Talk:Tagged union

Page contents not supported in other languages.
From Wikipedia, the free encyclopedia

Pascal[edit]

Uh, I suggest you reconsider your tagged union example for Pascal, not so much because of the Big-Brother implications of an Employee record tracking how many lovers someone has, which is merely bad from a legal and social point of view, but more because it has a serious logical flaw: it assumes that marriage and multiple lovers are mutually exclusive. This, of course, is fundamentally in error, making this a bad example of a tagged union, whose alternatives must be exclusive. Using code examples that demonstrate a significant misapprehension of one's problem domain only encourages buggy programming.

---

This is entirely true - I'll try and think of a better example. I was operating under the false assumption of 100% fidelity. It's a silly example anyway. Derrick Coetzee 13:54, 4 Feb 2004 (UTC)


Merge on tagged union[edit]

I'd like your justification on the merge header you added to tagged union. I'm inclined to remove it, since there's a great deal more to be said about tagged unions than about unions in general. That said, I have considered merging it into a term which does not imply a particular implementation, such as disjoint union or discriminated union. Derrick Coetzee 00:55, 19 Sep 2004 (UTC)

I agree that there is a great deal to say about tagged union. But, I ask, is there much to say about untagged union? Although I don't know which is more popular, tagged or untagged union, I believe the theoritical importance is about tagged union and I seems to me untagged union is really just lousy datatype or something not really union. And as you see, the current union article is really about untagged union and is not so good actually. If not merge, another option would be let tagged union be a new union and the current union article to be untagged union. I guess I don't believe there is a great deal to say about union in general and untagged union. Do you think not? -- Taku 01:15, Sep 19, 2004 (UTC)
Put in another way, I don't believe union in C/C++ is a good example of union. It is too primitive and is usually not used in the way unions are supposed to be used. -- Taku 01:18, Sep 19, 2004 (UTC)
This is not so much a question of importance as of word usage. The word union by itself almost exclusively refers to untagged unions, both in the literature and in popular culture (where it's used almost entirely in the C/C++ community). Tagged unions are not called tagged unions quite so often, however. In literature they're generally called discriminated or disjoint unions, but these terms are often considered to refer to the pure mathematical set theory concept. As a programming concept about the closest thing is ML's datatype construction, which is obviously an ambiguous term. The term tagged union is fairly widely used and understood, and avoids the problems with other terms, but to many it seems to imply a particular implementation (the use of an explicit tag field), which isn't quite what I intended. Derrick Coetzee 02:22, 19 Sep 2004 (UTC)

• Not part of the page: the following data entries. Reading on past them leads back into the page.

(** * BTC address graph: fetcher, edge extractor and crawler

    A shallow embedding of [BTC_Addresses_Graph.py].

    - Python [float] is IEEE 754 binary64: it is Rocq's primitive [float],
      so every weight below is the very number the program computes,
      roundings included.
    - Python [int] is unbounded: [Z].  Counts, depths and list lengths are
      [nat].
    - [dict]/[defaultdict] are [gmap], [set] is [gset], [deque] and [list]
      are [list].
    - An exception is a [Raise] in the [result] monad.
    - The ledger service is a parameter: the [n]-th HTTP request of a run and
      its parameters determine the response, with no other assumption.
    - [time.sleep] has no effect on any value and is left out. *)

From Stdlib Require Import Floats ZArith QArith.
From stdpp Require Import gmap strings list fin_maps.

Set Warnings "-inexact-float,-clear-no-such-hyp".

Abbreviation address := string.

(** ** Python runtime: exceptions and numbers *)

Inductive exn : Type :=
  | RequestException   (* SESSION.get: connection error or timeout *)
  | HTTPError          (* resp.raise_for_status() *)
  | JSONDecodeError    (* resp.json() *)
  | OverflowError      (* int too large to convert to float *)
  | IndexError.        (* pop from an empty deque *)

Inductive result (A : Type) : Type :=
  | Ok (a : A)
  | Raise (e : exn).
Arguments Ok {A} a.
Arguments Raise {A} e.

#[global] Instance result_ret : MRet result := fun A a => Ok a.
#[global] Instance result_bind : MBind result := fun A B k r =>
  match r with
  | Ok a => k a
  | Raise e => Raise e
  end.

(** [for x in l: body] over a state [s], where the body may raise. *)
Fixpoint for_each {A S : Type} (l : list A) (body : A -> S -> result S) (s : S)
  : result S :=
  match l with
  | [] => Ok s
  | x :: l' => s' ← body x s; for_each l' body s'
  end.

(** [float(z)] for an [int] [z]: round to nearest, ties to even; an [int]
    that rounds beyond the largest double raises [OverflowError]. *)
Definition float_of_int (z : Z) : result float :=
  match binary_normalize prec emax z 0 false with
  | S754_infinity _ => Raise OverflowError
  | f => Ok (SF2Prim f)
  end.

(** [float(len(l))]: a list holds fewer than 2^63 items, far below the range
    of a double, so this conversion cannot raise. *)
Definition float_of_len (n : nat) : float :=
  SF2Prim (binary_normalize prec emax (Z.of_nat n) 0 false).

(** [z / y] for an [int] [z] and a [float] [y]. *)
Definition int_truediv (z : Z) (y : float) : result float :=
  x ← float_of_int z; Ok (x / y)%float.

(** [x > 0] on floats. *)
Definition positive_float (x : float) : bool := (0 <? x)%float.

(** [not l] for a list [l]. *)
Definition is_empty {A : Type} (l : list A) : bool :=
  match l with
  | [] => true
  | _ :: _ => false
  end.

(** The rational number a finite double stands for. *)
Definition exact (x : float) : Q :=
  match Prim2SF x with
  | S754_finite s m e =>
      (inject_Z (if s then Z.neg m else Z.pos m) * Qpower 2 e)%Q
  | _ => 0%Q
  end.

(** [acc = 0.0; for w in ws: acc += w]. *)
Definition fsum (ws : list float) : float := fold_left PrimFloat.add ws 0%float.

(** [d[k]] of a [defaultdict(float)]. *)
Definition dd_get `{Countable K} (d : gmap K float) (k : K) : float :=
  default 0%float (d !! k).

(** [d[k] += w] on a [defaultdict(float)]. *)
Definition dd_add `{Countable K} (k : K) (w : float) (d : gmap K float)
  : gmap K float :=
  <[k := (dd_get d k + w)%float]> d.

(** ** Data model: the JSON the ledger service returns *)

(** The records are the JSON objects of the service with every field of
    its JSON type: ["inputs"] and ["out"] are lists of objects or missing,
    ["prev_out"] is an object, [null] or missing, ["addr"] is a string,
    [null] or missing, ["value"] is an integer, [null] or missing.  A body
    that is not of this shape ([null] or a number under ["inputs"] or
    ["out"], a [null] list item, a string under ["value"]) has no value
    here; on such a body the extractor raises [TypeError] or
    [AttributeError], which this development does not model. *)

(** An output object; each key may be missing (or [null]). *)
Record output : Type := {
  addr : option address;
  value : option Z
}.

Record input : Type := {
  prev_out : option output
}.

Record tx : Type := {
  inputs : option (list input);
  out : option (list output)
}.

(** A weighted edge [(u, v, w)]. *)
Definition edge : Type := address * address * float.

(** [if a:] for [a] a string or [None]. *)
Definition truthy (a : option address) : option address :=
  match a with
  | Some s => if decide (s = "") then None else Some s
  | None => None
  end.

(** ** Edge extractor *)

(** Lines 47-49: one input. *)
Definition input_step (inputs : list address) (i : input) : list address :=
  let prev := default {| addr := None; value := None |} (prev_out i) in
  let a := addr prev in
  match truthy a with
  | Some a => inputs ++ [a]
  | None => inputs
  end.

(** Lines 45-49: the resolvable input addresses of [t], in order. *)
Definition tx_inputs (t : tx) : list address :=
  fold_left input_step (default [] (inputs t)) [].

(** Lines 53-56: one output. *)
Definition output_step (o : output) (outs : list (address * float))
  : result (list (address * float)) :=
  let a := addr o in
  val_btc ← int_truediv (default 0%Z (value o)) 1e8;
  match truthy a with
  | Some a =>
      if positive_float val_btc then Ok (outs ++ [(a, val_btc)]) else Ok outs
  | None => Ok outs
  end.

(** Lines 51-56: the resolvable outputs of [t] with their value in BTC. *)
Definition tx_outs (t : tx) : result (list (address * float)) :=
  for_each (default [] (out t)) output_step [].

(** Lines 61-65: the edges of one transaction appended to [edges]. *)
Definition attribute (inputs : list address) (outs : list (address * float))
    (edges : list edge) : list edge :=
  let denom := max 1 (length inputs) in
  fold_left
    (fun edges in_a =>
       fold_left
         (fun edges '(out_a, val) =>
            let w := (val / float_of_len denom)%float in
            edges ++ [(in_a, out_a, w)])
         outs edges)
    inputs edges.

(** Lines 45-65: one transaction. *)
Definition tx_step (t : tx) (edges : list edge) : result (list edge) :=
  let inputs := tx_inputs t in
  outs ← tx_outs t;
  if is_empty inputs || is_empty outs then Ok edges
  else Ok (attribute inputs outs edges).

Definition address_edges_from_txs (txs : list tx) : result (list edge) :=
  for_each txs tx_step [].

(** ** Histories of the two tables *)

(** The updates [edge_w[(u, v)] += w] that a list of edges causes, in order. *)
Definition edge_postings (es : list edge)
  : list ((address * address) * float) :=
  map (fun e => ((e.1.1, e.1.2), e.2)) es.

(** The updates [node_amount[u] += w; node_amount[v] += w], in order. *)
Definition node_postings (es : list edge) : list (address * float) :=
  flat_map (fun e => [(e.1.1, e.2); (e.1.2, e.2)]) es.

(** [for k, w in ps: d[k] += w]. *)
Definition dd_add_all `{Countable K} (ps : list (K * float))
    (d : gmap K float) : gmap K float :=
  fold_left (fun d p => dd_add p.1 p.2 d) ps d.

(** The weights posted to key [k], in order. *)
Definition posted `{Countable K} (k : K) (ps : list (K * float)) : list float :=
  omap (fun p => if decide (p.1 = k) then Some p.2 else None) ps.

(** The weights attributed to the pair [(u, v)] by the edges [es]. *)
Definition pair_weights (u v : address) (es : list edge) : list float :=
  posted (u, v) (edge_postings es).

(** The weights attributed to the address [a] by the edges [es]: one for
    each edge leaving [a] and one for each edge entering [a]. *)
Definition node_weights (a : address) (es : list edge) : list float :=
  posted a (node_postings es).

(** The entry of a [defaultdict(float)] that received the weights [ws]. *)
Definition dd_sum (ws : list float) : option float :=
  match ws with
  | [] => None
  | _ :: _ => Some (fsum ws)
  end.

(** The ordered pairs of [edge_w] incident to [a]: those that leave [a],
    then those that enter [a]; a pair from [a] to itself is on both sides. *)
Definition incident (a : address) (edge_w : gmap (address * address) float)
  : list (address * address) :=
  filter (fun p => p.1 = a) (map_to_list edge_w).*1
  ++ filter (fun p => p.2 = a) (map_to_list edge_w).*1.

(** The weights posted to any of the keys [ks], in order. *)
Definition posted_in `{Countable K} (ks : list K) (ps : list (K * float))
  : list float :=
  omap (fun p => if decide (p.1 ∈ ks) then Some p.2 else None) ps.

(** ** Ledger query service *)

(** The query parameters of one GET on [rawaddr/{address}]. *)
Record request : Type := {
  req_address : address;
  req_limit : nat;
  req_offset : nat
}.

(** What one GET yields: an exception out of [SESSION.get],
    [raise_for_status] or [resp.json()], or the decoded body, of which only
    the key ["txs"] is read (it may be missing). *)
Inductive response : Type :=
  | Fails (e : exn)
  | Body (txs : option (list tx)).

(** The service: the response to the [n]-th request of the run. *)
Definition network : Type := nat -> request -> response.

(** ** Transaction fetcher *)

Section Fetcher.
Variable net : network.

I don't think the term tagged union has any problem; it is well-understood and unambigous. But the question is do we need a separate article about untagged unions. I doubt the current union (computer science) will grow in the way there is little overlap with tagged union. I know that a name union particularly gives an impression of union type in C. But the article should be about a concept of union datatype in general and I don't think there are a lot to say about unions without the way of type checking, or tagging. I think we use terms like discriminated unions or such because we want to emphasize they are tagged, like we say static type checking instead of just type checking. But discussing the general concept, we don't have to be too specific. If you really want to see a name tagged and to avoid a false impression, we can name the combined article "tagged and untagged union", "union datatype" or something, though I think it is unnecessary. -- Taku 05:50, Sep 19, 2004 (UTC)

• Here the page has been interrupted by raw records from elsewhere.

(** * A shallow embedding of the trading-bot AI models

    The development follows three Python sources:

    - [price_prediction_model.py]  (feature matrix, ensemble state, predict)
    - [ai_prediction_service.py]   (recommendation engine)
    - [backtesting_system.py]      (trade simulation and risk analytics)

    Python floats are modelled by exact rationals [Q]; rounding is outside
    the model.  Where the source can produce a non-finite float (a division
    by zero in a pandas column, [float('inf')]) the value lives in [fnum].
    The Sharpe ratio needs a square root and is read over the reals; its
    guard compares floats for equality, where rounding decides, so the
    function is also given on IEEE doubles ([BacktestingFloat64]).
    Dictionaries with string keys are [gmap string _]; a pandas frame, whose
    column order matters, is an ordered association list.  Exceptions are
    explicit: a fallible function returns [option] or [PyResult]. *)

From Stdlib Require Import List String Ascii Bool ZArith QArith Qminmax Qabs.
From Stdlib Require Import Lia Reals Psatz.
From Stdlib Require Floats.
From stdpp Require Import gmap strings.
Import ListNotations.

(** ** Numbers *)

(** Python's [a < b] on floats. *)
Definition Qlt_bool (a b : Q) : bool := negb (Qle_bool b a).

(** A float that may be non-finite. *)
Inductive fnum : Type :=
| Fin (q : Q)
| PInf
| NInf
| NaN.

(** IEEE subtraction and division, as numpy and pandas perform them on a
    float column: a zero divisor gives NaN or a signed infinity instead of
    raising.  A difference of equal finite values is the positive zero. *)
Definition fsub (x y : fnum) : fnum :=
  match x, y with
  | NaN, _ | _, NaN => NaN
  | Fin a, Fin b => Fin (a - b)
  | PInf, PInf | NInf, NInf => NaN
  | PInf, _ | _, NInf => PInf
  | NInf, _ | _, PInf => NInf
  end.

Definition fdiv (x y : fnum) : fnum :=
  match x, y with
  | NaN, _ | _, NaN => NaN
  | Fin a, Fin b =>
      if Qeq_bool b 0 then
        (if Qeq_bool a 0 then NaN
         else if Qlt_bool 0 a then PInf else NInf)
      else Fin (a / b)
  | Fin _, _ => Fin 0
  | _, PInf | _, NInf => NaN
  | PInf, Fin b => if Qlt_bool b 0 then NInf else PInf
  | NInf, Fin b => if Qlt_bool b 0 then PInf else NInf
  end.

(** ** Strings *)

(** [str.lower] on ASCII text. *)
Definition lower_ascii (c : ascii) : ascii :=
  let n := nat_of_ascii c in
  if ((65 <=? n) && (n <=? 90))%nat then ascii_of_nat (n + 32) else c.

Fixpoint lower (s : string) : string :=
  match s with
  | EmptyString => EmptyString
  | String c t => String (lower_ascii c) (lower t)
  end.

(** [pat in s]. *)
Fixpoint contains (pat s : string) : bool :=
  String.prefix pat s ||
  match s with
  | EmptyString => false
  | String _ t => contains pat t
  end.

(** ** Exceptions *)

Inductive PyError : Type :=
| KeyError (key : string)
| ValueError
| AttributeError (attr : string)
| IndexError
| TypeError
| NotFittedError.

Inductive PyResult (A : Type) : Type :=
| Ok (a : A)
| Raise (e : PyError).

Arguments Ok {A} a.
Arguments Raise {A} e.

(** Sequencing of computations that may raise. *)
Definition result_bind {A B : Type} (r : PyResult A) (k : A -> PyResult B)
  : PyResult B :=
  match r with
  | Ok a => k a
  | Raise e => Raise e
  end.

Notation "'let+' x ':=' r 'in' k" := (result_bind r (fun x => k))
  (at level 10, x name, r at level 100, k at level 200, only parsing).

(** ** price_prediction_model.py *)

Module PricePredictionModel.

Local Open Scope Q_scope.

(** *** Frames *)

(** A cell of a frame: a float, a string, a boolean, or another object
    (a nested dict, a timestamp). *)
Inductive cell : Type :=
| Num (x : fnum)
| Str (s : string)
| Flag (b : bool)
| Obj.

(** A frame is its columns in order, each with one value per row. *)
Definition DataFrame : Type := list (string * list cell).

(** A Python dict with insertion order, as handed to [predict]. *)
Definition Dict : Type := list (string * cell).

Definition columns (df : DataFrame) : list string := map fst df.

(** [col in df.columns]. *)
Definition has_column (df : DataFrame) (col : string) : bool :=
  existsb (String.eqb col) (columns df).

Fixpoint get_column (df : DataFrame) (col : string) : option (list cell) :=
  match df with
  | [] => None
  | (k, v) :: t => if String.eqb k col then Some v else get_column t col
  end.

(** [df[col] = values]: an existing column is replaced in place, a new one
    is appended. *)
Fixpoint set_column (df : DataFrame) (col : string) (values : list cell)
  : DataFrame :=
  match df with
  | [] => [(col, values)]
  | (k, v) :: t =>
      if String.eqb k col then (k, values) :: t
      else (k, v) :: set_column t col values
  end.

(** [df[cols]], for column names that are in the frame. *)
Fixpoint select (df : DataFrame) (cols : list string) : DataFrame :=
  match cols with
  | [] => []
  | c :: t =>
      match get_column df c with
      | Some v => (c, v) :: select df t
      | None => select df t
      end
  end.

(** [.fillna(0)]: NaN cells become 0; an infinity is not a missing value. *)
Definition fillna_cell (c : cell) : cell :=
  match c with
  | Num NaN => Num (Fin 0)
  | _ => c
  end.

Definition fillna (df : DataFrame) : DataFrame :=
  map (fun '(k, v) => (k, map fillna_cell v)) df.

(** [pd.DataFrame([d])]. *)
Definition DataFrame_of_dict (d : Dict) : DataFrame :=
  map (fun '(k, v) => (k, [v])) d.

(** [(df[col] == label).astype(int)], cell by cell. *)
Definition eq_flag (label : string) (c : cell) : cell :=
  match c with
  | Str s => Num (Fin (if String.eqb s label then 1 else 0))
  | _ => Num (Fin 0)
  end.

(** *** The Bollinger block of [engineer_features] *)

Definition cell_float (c : cell) : option fnum :=
  match c with
  | Num x => Some x
  | Flag b => Some (Fin (if b then 1 else 0))
  | _ => None
  end.

(** [(price - lower) / (upper - lower)] on one record. *)
Definition bb_position (price lower upper : fnum) : fnum :=
  fdiv (fsub price lower) (fsub upper lower).

Fixpoint bb_position_column (price lower upper : list cell)
  : PyResult (list cell) :=
  match price, lower, upper with
  | p :: ps, l :: ls, u :: us =>
      match cell_float p, cell_float l, cell_float u with
      | Some p', Some l', Some u' =>
          match bb_position_column ps ls us with
          | Ok rest => Ok (Num (bb_position p' l' u') :: rest)
          | Raise e => Raise e
          end
      | _, _, _ => Raise TypeError
      end
  | _, _, _ => Ok []
  end.

(** [int(x)]: truncation toward zero. *)
Definition py_int (x : Q) : Z := Z.quot (Qnum x) (Zpos (Qden x)).

(** [.astype(int)], cell by cell: a missing or infinite value cannot be
    converted, nor can text. *)
Definition astype_int (c : cell) : PyResult cell :=
  match c with
  | Flag b => Ok (Num (Fin (if b then 1 else 0)))
  | Num (Fin q) => Ok (Num (Fin (inject_Z (py_int q))))
  | Num _ => Raise ValueError
  | Str _ => Raise ValueError
  | Obj => Raise TypeError
  end.

Fixpoint astype_int_column (l : list cell) : PyResult (list cell) :=
  match l with
  | [] => Ok []
  | c :: t =>
      let+ c' := astype_int c in
      let+ t' := astype_int_column t in
      Ok (c' :: t')
  end.

Definition column_or_raise (df : DataFrame) (col : string)
  : PyResult (list cell) :=
  match get_column df col with
  | Some v => Ok v
  | None => Raise (KeyError col)
  end.

(** Lines 89-92 of [engineer_features]. *)
Definition bollinger_band_features (snapshots_df : DataFrame)
  : PyResult DataFrame :=
  if has_column snapshots_df "bollingerBands.upper" then
    match column_or_raise snapshots_df "price",
          column_or_raise snapshots_df "bollingerBands.lower",
          column_or_raise snapshots_df "bollingerBands.upper" with
    | Ok price, Ok lower, Ok upper =>
        match bb_position_column price lower upper with
        | Ok pos =>
            let df := set_column snapshots_df "bb_position" pos in
            let+ squeeze := column_or_raise df "bollingerBands.squeeze" in
            let+ flags := astype_int_column squeeze in
            Ok (set_column df "bb_squeeze" flags)
        | Raise e => Raise e
        end
    | Raise e, _, _ | _, Raise e, _ | _, _, Raise e => Raise e
    end
  else Ok snapshots_df.

(** *** [prepare_features] *)

Definition base_feature_cols : list string :=
  ["price"; "hour"; "minute"; "day_of_week";
   "is_opening_hour"; "is_closing_hour"]%string.

Definition technical_indicators : list string :=
  ["ema"; "rsi"; "momentum"; "volatility"; "bb_";
   "price_change"; "price_ma"]%string.

Definition is_technical (col : string) : bool :=
  existsb (fun indicator => contains indicator (lower col))
          technical_indicators.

I think the links to tagged union in the union (computer science) article, which I made repeated and prominent (self-advertising after all ;) serve this purpose well enough. Another reason I avoid use of the word union for a discriminated union is because as mathematical concepts these are entirely distinct, and the Wikipedia already professes this viewpoint in the articles union (set theory) and discriminated union. You'll never hear the word untagged or undiscriminated union in mathematical discourse, to my knowledge. Derrick Coetzee 23:46, 20 Sep 2004 (UTC)

Is a set of C++ classes similar to a tagged union?[edit]

Can a set of C++ classes that inherit from a common base class, using a virtual method table to determine which (virtual) methods to call, be considered an example of a tagged union where the vtable pointer acts as the tag? --Damian Yerrick (talk | stalk) 18:54, 31 July 2007 (UTC)[reply]

In short, yes, but with the limitation that you can't modify which subclass is used; this is fixed at creation time. Also, C++ classes can be implemented by means other than vtables; depending on the implementation the tag may be implicit. Dcoetzee 00:25, 1 August 2007 (UTC)[reply]
You are saying that the tags are not mutable. This is the same behavior as in ML and other languages with algebraic data types. --Spoon! (talk) 05:26, 5 December 2007 (UTC)[reply]

The tree example is irrelevant[edit]

As far as I can see, the tree example is about structs, not unions. And, at the very least, doesn't bring any new insights about unions to the reader. Gwrede 15:45 21 February 2009 (UTC)

A tree is a tagged union which can be either a Leaf or a Node. Leaf is a unit type and Node is a structure containing an integer and two trees. Oktal (talk) 16:55, 21 August 2014 (UTC)[reply]
I agree with Oktal, the tree example is not just relevant but paradigmatic about the use and need of disjoint-unions.

Algebraic data type[edit]

Merge with Algebraic data type! --Jonah.ru (talk) 19:29, 3 April 2011 (UTC)[reply]

Algebraic data types cover coproducts, there is no need to join, maybe two different flavors one theoretical and other together with structures and higher order functions as examples of how algebraic data types are implemented in several programming languages.

"An enumerated type can be seen as a degenerate case"[edit]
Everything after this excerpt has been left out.